When I think about being idle, I think about doing nothing. Sometimes that thought sounds downright glorious; I work a lot. My career as a teacher with additional after school responsibilities, along with running our household, added to my personal aspirations as a writer, I figure that I am working something like 14 hours a day. That gives me just enough time to sleep and spend a little meaningful time with my family over dinner. I mean, clearly I am not an idle person. I am always doing something. Of course, I do take some time to “relax” at the end of a hard day, because we all need rest, and I can’t imagine God would mind that.

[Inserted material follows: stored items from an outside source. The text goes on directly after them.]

(* ===== verification/Atomic.v ===== *)
(** * The block transaction as an invariant

    A small logic for code that runs inside the block transaction.
    [steps T I x m ends J] says that [m], started with a transaction open since the
    tables [T] and the current tables in [I], never waits on the lock, and either leaves
    that transaction open with the tables in [J], or leaves the handle idle with the
    tables back at [T]; the second exactly when [ends] holds of the result.  A throw
    leaves the transaction open with the tables in [E] ([Still E]), or the handle idle
    ([Undone]): the second for a computation that catches the failures of its
    statements, where the throws left are those of a failed ROLLBACK.  [txn] is the case
    of a kept invariant. *)
From S2P Require Import Prelude JsNum Db DbRows.
#[local] Open Scope Z_scope.

Definition idle (T : tables) (w : world) : Prop :=
  live w = T /\ begun w = None /\ transactionConnection w = false /\ transactionLock w = false.

Definition open_on (T : tables) (w : world) : Prop :=
  begun w = Some T /\ transactionConnection w = true /\ transactionLock w = true.

Definition within (T : tables) (I : tables -> Prop) (w : world) : Prop :=
  open_on T w /\ I (live w).

Inductive on_throw := Undone | Still (E : tables -> Prop).

Definition thrown (hard : bool) (I : tables -> Prop) : on_throw :=
  if hard then Undone else Still I.

Definition post {A} (T : tables) (x : on_throw) (ends : A -> bool) (J : A -> tables -> Prop)
    (r : res A * world) : Prop :=
  match r with
  | (Ret a, w) => if ends a then idle T w else within T (J a) w
  | (Throw _, w) => match x with Undone => idle T w | Still E => within T E w end
  | (Blocked, _) => False
  end.

Definition steps {A} (T : tables) (I : tables -> Prop) (x : on_throw) (m : M A)
    (ends : A -> bool) (J : A -> tables -> Prop) : Prop :=
  forall w, within T I w -> post T x ends J (m w).

Abbreviation txn T I hard m ends :=
  (steps T I (thrown hard I) m ends (fun _ => I)).
Abbreviation stays := (fun _ => false).

(** The writes an invariant on the tables admits. *)
Class Closed (I : tables -> Prop) (f : tables -> tables) : Prop := closed t : I t -> I (f t).

(** Interned strings, pubkeys and events may be added under any invariant considered. *)
Class Interning (I : tables -> Prop) : Prop := {
  interns_address r :: Closed I (with_addresses (fun l => l ++ [r]));
  interns_hash r :: Closed I (with_hashes (fun l => l ++ [r]));
  interns_pubkey i k :: Closed I (insert_pubkey_row i k);
  interns_event e :: Closed I (with_events (fun l => l ++ [e]))
}.

(** The id of an interned string: row 1 for none and for the empty one, else the id of a
    row whose text the collation cannot tell from it. *)
Definition names `{Collation} (rows : list (Z * jstr)) (id : option Z) (text : option jstr)
  : Prop :=
  match text with
  | None | Some [] => id = Some 1
  | Some s => exists i x, id = Some i /\ (i, x) ∈ rows /\ same_text x s = true
  end.

Lemma names_mono `{Collation} rows rows' id text :
  rows `prefix_of` rows' -> names rows id text -> names rows' id text.
Proof.
  intros [l ->]. destruct text as [[|c s]|]; simpl; [done| |done].
  intros (i & x & E & Hin & Hx). exists i, x. split_and!; [done| |done].
  apply elem_of_app. by left.
Qed.

Lemma id_of_names `{Collation} c s rows i :
  id_of (c :: s) rows = Some i -> names rows (Some i) (Some (c :: s)).
Proof.
  induction rows as [|[j x] rows IH]; [done|]. cbn [id_of]. destruct (same_text x (c :: s)) eqn:Ex.
  - intros [= <-]. exists j, x. by split_and!; [|left|].
  - intros (k & y & E & Hin & Hy)%IH. exists k, y. by split_and!; [|right|].
Qed.

Lemma id_of_interned `{Collation} s rows j : is_Some (id_of s (rows ++ [(j, s)])).
Proof.
  induction rows as [|[k x] rows IH]; simpl.
  - unfold same_text, eqs. by rewrite bool_decide_true.
  - destruct (same_text x s); [by eexists|exact IH].
Qed.

Definition ends_insert (r : insert_result) : bool :=
  match r with NotInserted | PoisonRow => true | _ => false end.

Section Rules.
Context {T : tables} {I : tables -> Prop}.

Lemma txn_ret {A} x (a : A) ends (J : A -> tables -> Prop) :
  ends a = false -> (forall t, I t -> J a t) -> steps T I x (mret a) ends J.
Proof. intros Ha HJ w [Hw Hi]. simpl. rewrite Ha. by split; [|apply HJ]. Qed.

Lemma txn_throw {A} e (ends : A -> bool) J : steps T I (thrown false I) (throw e) ends J.
Proof. intros w Hw. exact Hw. Qed.

(** Forget what a throw leaves. *)
Lemma txn_soft {A} (m : M A) ends J :
  steps T I (thrown false I) m ends J -> steps T I (Still (fun _ => True)) m ends J.
Proof.
  intros Hm w Hw. specialize (Hm w Hw). destruct (m w) as [[a|e|] w']; simpl in *; try done.
  by destruct Hm.
Qed.

Lemma steps_conseq {A} x (m : M A) ends (I' : tables -> Prop) J J' :
  steps T I' x m ends J' -> (forall t, I t -> I' t) -> (forall a t, J' a t -> J a t) ->
  steps T I x m ends J.
Proof.
  intros Hm HI HJ w [Hw Hi]. specialize (Hm w (conj Hw (HI _ Hi))).
  destruct (m w) as [[a|e|] w']; simpl in *; [|done|done].
  destruct (ends a); [done|]. destruct Hm as [Hw' Hj]. split; [done|by apply HJ].
Qed.

(** The tables reached so far get a name. *)
Lemma steps_named {A} x (m : M A) ends J :
  (forall B, I B -> steps T (fun t => t = B) x m ends J) -> steps T I x m ends J.
Proof. intros Hm w [Hw Hi]. by apply (Hm _ Hi w). Qed.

I yearn to do nothing once in a while. I remember a male friend of mine explaining the “nothing box” as described by Mark Gungor in “Tale of Two Brains.” I was fascinated and extremely jealous. My brain is in constant working mode. I want to stop running through my to-do-lists in my mind and stop troubleshooting, lesson planning, and re-hashing everything. Honestly, a warning for women to not be idle seemed to me like it might be misplaced. The women I know are mostly like me, running like crazy and stretched too thin.

 

But what if we aren’t talking so much about idleness in the sense of doing nothing, and look at it more like idling, in the way that your car idles. The car engine is on, it’s using fuel, it’s humming along, but it’s not actually taking the car anywhere. It’s putting wear and tear on the car’s engine, but producing nothing of value. Sometimes, I think I’m eating the bread of idling. My engine is racing, but I’m not making any forward movement. I’m stressed, I’m busy, but I’m not accomplishing a whole lot.

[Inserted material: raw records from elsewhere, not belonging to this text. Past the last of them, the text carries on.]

(* ===== verification/Idle.v ===== *)
(** * Outside the block transaction

    A logic for code that runs on single statements, with no transaction open:
    [brings P m F E] says that [m], started idle on tables in [P], never waits on the
    lock, returns [a] idle on tables in [F a], and throws idle on tables in [E].  [rests]
    is the case of a kept invariant. *)
From S2P Require Import Prelude JsNum Db DbRows Atomic.
#[local] Open Scope Z_scope.

Definition idle_in (P : tables -> Prop) (w : world) : Prop := exists t, P t /\ idle t w.

Definition brings {A} (P : tables -> Prop) (m : M A) (F : A -> tables -> Prop)
    (E : tables -> Prop) : Prop :=
  forall w, idle_in P w ->
    match m w with
    | (Ret a, w') => idle_in (F a) w'
    | (Throw _, w') => idle_in E w'
    | (Blocked, _) => False
    end.

Abbreviation rests P m := (brings P%function m (fun _ => P%function) P%function).

Lemma idle_in_impl (P Q : tables -> Prop) w :
  idle_in P w -> (forall t, P t -> Q t) -> idle_in Q w.
Proof. intros (t & Ht & Hi) H. exists t. auto. Qed.

Section Brings.
Context {P : tables -> Prop}.

Lemma brings_ret {A} (a : A) (F : A -> tables -> Prop) E :
  (forall t, P t -> F a t) -> brings P (mret a) F E.
Proof. intros H w Hw. by eapply idle_in_impl. Qed.

Lemma brings_throw {A} e (F : A -> tables -> Prop) (E : tables -> Prop) :
  (forall t, P t -> E t) -> brings P (throw e) F E.
Proof. intros H w Hw. by eapply idle_in_impl. Qed.

Lemma brings_conseq {A} (m : M A) (P' : tables -> Prop) F F' (E E' : tables -> Prop) :
  brings P' m F' E' -> (forall t, P t -> P' t) -> (forall a t, F' a t -> F a t) ->
  (forall t, E' t -> E t) -> brings P m F E.
Proof.
  intros Hm H1 H2 H3 w Hw. specialize (Hm w (idle_in_impl _ _ _ Hw H1)).
  destruct (m w) as [[a|e|] w']; [..|done]; (eapply idle_in_impl; [exact Hm|auto]).
Qed.

Lemma brings_weaken {A} (m : M A) (P' : tables -> Prop) F E :
  brings P' m F E -> (forall t, P t -> P' t) -> brings P m F E.
Proof. intros Hm H. by eapply brings_conseq. Qed.

Lemma brings_bind {A B} (m : M A) (k : A -> M B) K F E :
  brings P m K E -> (forall a, brings (K a) (k a) F E) -> brings P (m ≫= k) F E.
Proof.
  intros Hm Hk w Hw. specialize (Hm w Hw). unfold mbind, M_bind.
  destruct (m w) as [[a|e|] w']; [by apply Hk|done|done].
Qed.

Lemma brings_pass {A} (m : M A) F E : brings P m F E -> brings P (mret tt;; m) F E.
Proof. done. Qed.

Lemma brings_try {A} (m : M A) h F E E' :
  brings P m F E' -> (forall e, brings E' (h e) F E) -> brings P (try_catch m h) F E.
Proof.
  intros Hm Hh w Hw. specialize (Hm w Hw). unfold try_catch.
  destruct (m w) as [[a|e|] w']; [done|by apply Hh|done].
Qed.

(** A statement that leaves [Q] when it takes effect. *)
Lemma brings_query_with {A} adm (stmt : world -> jserror + (A * world)) F
    (E : tables -> Prop) :
  (forall w a w', stmt w = inr (a, w') -> idle_in P w -> idle_in (F a) w') ->
  (forall t, P t -> E t) -> (forall a t, F a t -> E t) ->
  brings P (query_with adm stmt) F E.
Proof.
  intros Hs HP HF w Hw.
  assert (HE : idle_in E w) by (by eapply idle_in_impl).
  assert (Hrun : forall fs, match stmt (with_faults fs w) with
    | inl _ => True | inr (a, w') => idle_in (F a) w' end).
  { intros fs. destruct (stmt _) as [e|[a w']] eqn:Es; [done|]. by eapply Hs. }
  unfold query_with. destruct (faults w) as [|[f|] fs] eqn:Ef.
  - destruct (stmt w) as [e|[a w']] eqn:Es; [done|]. by eapply Hs.
  - specialize (Hrun fs).
    destruct (stmt (with_faults fs w)) as [e|[a w']]; destruct (adm _), (fault_lands f);
      simpl; try done; by (eapply idle_in_impl; [exact Hrun|eauto]).
  - specialize (Hrun fs). by destruct (stmt _) as [e|[a w']].
Qed.

Lemma brings_select {A} (f : tables -> A) :
  brings P (select f) (fun a t => P t /\ a = f t) P.
Proof.
  apply brings_query_with; [|done|by intros a t [? _]].
  intros w a w' [= <- <-] (t & Ht & Hi). exists t. split; [|done].
  by destruct Hi as (-> & _).
Qed.

Lemma brings_update f (Q E : tables -> Prop) :
  (forall t, P t -> Q (f t)) -> (forall t, P t -> E t) -> (forall t, Q t -> E t) ->
  brings P (update f) (fun _ => Q) E.
Proof.
  intros Hf HP HQ. apply brings_query_with; [|done|by auto].
  intros w u w' [= <- <-] (t & Ht & Hi).
  exists (f t). split; [by apply Hf|]. destruct Hi as (<- & ?). done.
Qed.

Lemma rests_getConnection : rests P getConnection.
Proof.
  intros w (t & Ht & Hl & Hb & Hc & Hk). unfold getConnection, state, mbind, M_bind.
  rewrite Hc. pose proof (connect_same MAX_CONNECTION_ATTEMPTS w) as Hs.
  destruct (connect _ w) as [[[]|e|] w']; [..|done]; destruct Hs as (H1 & H2 & H3 & H4);
    (exists t; split; [done|]); unfold idle; repeat split; congruence.
Qed.

Lemma brings_read_retrying {A} n name (f : tables -> A) :
  brings P (read_retrying n name f) (fun a t => P t /\ a = f t) P.
Proof.
  induction n as [|n IH]; simpl; [by apply brings_throw|].
  apply (brings_bind _ _ (fun _ => P)); [apply rests_getConnection|intros _].
  apply (brings_try _ _ _ _ P); [apply brings_select|done].
Qed.

(** ** Kept invariants *)

Lemma rests_ret {A} (a : A) : rests P (mret a).
Proof. by apply brings_ret. Qed.

Lemma rests_throw {A} e : rests P (throw (A := A) e).
Proof. by apply brings_throw. Qed.

Lemma rests_count f : rests P (count f).
Proof. intros w Hw. exact Hw. Qed.

Lemma rests_bind {A B} (m : M A) (k : A -> M B) :
  rests P m -> (forall a, rests P (k a)) -> rests P (m ≫= k).
Proof. apply brings_bind. Qed.

Lemma rests_try {A} (m : M A) h :
  rests P m -> (forall e, rests P (h e)) -> rests P (try_catch m h).
Proof. apply brings_try. Qed.

Lemma rests_select {A} (f : tables -> A) : rests P (select f).
Proof. eapply brings_conseq; [apply brings_select|done|by intros a t [? _]|done]. Qed.

Lemma rests_update f : Closed P f -> rests P (update f).
Proof. intros Hf. by apply brings_update. Qed.

Lemma rests_rollback_open : rests P rollback_open.
Proof.
  intros w (t & Ht & Hi). unfold rollback_open, state, mbind, M_bind.
  pose proof Hi as (_ & _ & -> & _). exists t. by split.
Qed.

Lemma rests_read_retrying {A} n name (f : tables -> A) : rests P (read_retrying n name f).
Proof. eapply brings_conseq; [apply brings_read_retrying|done|by intros a t [? _]|done]. Qed.
End Brings.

Here are 5 things that I have found helpful for me when I find myself eating the bread of idling:

Turn To-do-lists into goals: Sure we have a ton of to-do-lists, whether on paper or in our heads, but do we have larger plans with steps to achieve them? Here is a goal: This summer I want to de-clutter the house. I am going to work every Tuesday mornings for 3 hours and work my way through the house starting in the sunroom that has become just a giant closet. I will end each cleaning session with a trip to Goodwill to make donations. Etc. (More detailed and the smaller the steps and having a definition of a completed task makes for a better goal.) Instead of goals, we just add “de-clutter the house” to the long list of things that looms over us. That long list with no action plan actually feels heavy. Carrying around that list makes us feel tired which makes us need more time to relax even though we haven’t actually done anything. Plan with specifics.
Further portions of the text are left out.